*** DATA SUPPLIED Section Begins ***
(** One transfer; the result is the frame sent when the AP wants one. *)
Definition ios_baseband_spi_xfer (now : Z) (mosi : option bytes) (miso : bool) (n : Z) (s : IosBasebandState)
  : bytes * IosBasebandState :=
  let s := s <| dv_bb ::= fun bb => bb <| b_env; now_ms := now |> |> in
  let '(rx, tx, x) := ios_bb_ifx_xfer mosi miso n (dv_ifx s) in
  let s := s <| dv_ifx := x |> in
  let s := if zlen rx =? 0 then s else iosbb_core now (ios_bb_input rx) s in
  (tx, iosbb_arm (now + IOS_BB_LATENCY_MS) s).

(** ** Reset, time and the UART *)

Definition iosbb_vibrator_update (s : IosBasebandState) : IosBasebandState :=
  s <| vibrator_line := ios_bb_vibrating (dv_bb s) |>.

(** SRDY goes low with the modem, whatever it was. *)
Definition iosbb_srdy_drop (s : IosBasebandState) : IosBasebandState :=
  s <| srdy_level := false |> <| frame_wanted := false |> <| srdy_log ::= fun l => l ++ [false] |>.

Definition iosbb_ctl (now : Z) (level : bool) (s : IosBasebandState) : IosBasebandState :=
  if level then s
  else
    let s := iosbb_core now ios_bb_reset s in
    let s := iosbb_vibrator_update (iosbb_disarm (s <| dv_out := [] |>)) in
    if ifx_version s =? 0 then s else iosbb_srdy_drop (s <| dv_ifx ::= ios_bb_ifx_modem_reset |>).

Definition iosbb_machine_reset (now : Z) (s : IosBasebandState) : IosBasebandState :=
  let s := iosbb_core now ios_bb_reset s in
  let s := iosbb_vibrator_update (iosbb_disarm (s <| dv_out := [] |>)) in
  if ifx_version s =? 0 then s else iosbb_srdy_drop (s <| dv_ifx := ios_bb_ifx_init (ifx_version s) (ifx_max_data s) |>).

(** The callback of the timer, which has no deadline while it runs. *)
Definition iosbb_tick_timer (now : Z) (cans : list Z) (s : IosBasebandState) : IosBasebandState :=
  let s := iosbb_disarm s in
  let s := iosbb_vibrator_update (iosbb_core now (ios_bb_tick now) s) in
  let s := if ifx_version s =? 0 then iosbb_flush cans s else iosbb_srdy_update s in
  let due := ios_bb_next_due (dv_bb s) in
  let due := if negb (zlen (dv_out s) =? 0) && ((due =? 0) || (now + IOS_BB_LATENCY_MS <? due))
             then now + IOS_BB_LATENCY_MS else due in
  if due =? 0 then s else iosbb_arm due s.

Definition iosbb_chr_write (now : Z) (buf : bytes) (s : IosBasebandState) : IosBasebandState :=
  iosbb_arm (now + IOS_BB_LATENCY_MS)
    (iosbb_core now (fun bb => ios_bb_input buf (bb <| b_env; now_ms := now |>)) s).

Definition iosbb_chr_accept_input (now : Z) (s : IosBasebandState) : IosBasebandState :=
  iosbb_arm (now + IOS_BB_LATENCY_MS) s.

(** ** The data network *)

Definition guest_ip : bytes := [10; 0; 2; 15].

(** The answer to an ARP request [buf] for the guest's address. *)
Definition arp_reply (mac buf : bytes) : bytes :=
  ztake 6 (zdrop 6 buf) ++ mac ++ ztake 8 (zdrop 12 buf) ++ [0; 2] ++ mac ++ guest_ip ++
  ztake 10 (zdrop 22 buf).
*** DATA SUPPLIED Section Ends ***
→ **PROBLEM DETAILS**
Reproduce the listing verbatim.

→ **YOUR RESPONSE**
(** One transfer; the result is the frame sent when the AP wants one. *)
Definition ios_baseband_spi_xfer (now : Z) (mosi : option bytes) (miso : bool) (n : Z) (s : IosBasebandState)
  : bytes * IosBasebandState :=
  let s := s <| dv_bb ::= fun bb => bb <| b_env; now_ms := now |> |> in
  let '(rx, tx, x) := ios_bb_ifx_xfer mosi miso n (dv_ifx s) in
  let s := s <| dv_ifx := x |> in
  let s := if zlen rx =? 0 then s else iosbb_core now (ios_bb_input rx) s in
  (tx, iosbb_arm (now + IOS_BB_LATENCY_MS) s).

(** ** Reset, time and the UART *)

Definition iosbb_vibrator_update (s : IosBasebandState) : IosBasebandState :=
  s <| vibrator_line := ios_bb_vibrating (dv_bb s) |>.

(** SRDY goes low with the modem, whatever it was. *)
Definition iosbb_srdy_drop (s : IosBasebandState) : IosBasebandState :=
  s <| srdy_level := false |> <| frame_wanted := false |> <| srdy_log ::= fun l => l ++ [false] |>.

Definition iosbb_ctl (now : Z) (level : bool) (s : IosBasebandState) : IosBasebandState :=
  if level then s
  else
    let s := iosbb_core now ios_bb_reset s in
    let s := iosbb_vibrator_update (iosbb_disarm (s <| dv_out := [] |>)) in
    if ifx_version s =? 0 then s else iosbb_srdy_drop (s <| dv_ifx ::= ios_bb_ifx_modem_reset |>).

Definition iosbb_machine_reset (now : Z) (s : IosBasebandState) : IosBasebandState :=
  let s := iosbb_core now ios_bb_reset s in
  let s := iosbb_vibrator_update (iosbb_disarm (s <| dv_out := [] |>)) in
  if ifx_version s =? 0 then s else iosbb_srdy_drop (s <| dv_ifx := ios_bb_ifx_init (ifx_version s) (ifx_max_data s) |>).

(** The callback of the timer, which has no deadline while it runs. *)
Definition iosbb_tick_timer (now : Z) (cans : list Z) (s : IosBasebandState) : IosBasebandState :=
  let s := iosbb_disarm s in
  let s := iosbb_vibrator_update (iosbb_core now (ios_bb_tick now) s) in
  let s := if ifx_version s =? 0 then iosbb_flush cans s else iosbb_srdy_update s in
  let due := ios_bb_next_due (dv_bb s) in
  let due := if negb (zlen (dv_out s) =? 0) && ((due =? 0) || (now + IOS_BB_LATENCY_MS <? due))
             then now + IOS_BB_LATENCY_MS else due in
  if due =? 0 then s else iosbb_arm due s.

Definition iosbb_chr_write (now : Z) (buf : bytes) (s : IosBasebandState) : IosBasebandState :=
  iosbb_arm (now + IOS_BB_LATENCY_MS)
    (iosbb_core now (fun bb => ios_bb_input buf (bb <| b_env; now_ms := now |>)) s).

Definition iosbb_chr_accept_input (now : Z) (s : IosBasebandState) : IosBasebandState :=
  iosbb_arm (now + IOS_BB_LATENCY_MS) s.

(** ** The data network *)

Definition guest_ip : bytes := [10; 0; 2; 15].

(** The answer to an ARP request [buf] for the guest's address. *)
Definition arp_reply (mac buf : bytes) : bytes :=
  ztake 6 (zdrop 6 buf) ++ mac ++ ztake 8 (zdrop 12 buf) ++ [0; 2] ++ mac ++ guest_ip ++
  ztake 10 (zdrop 22 buf).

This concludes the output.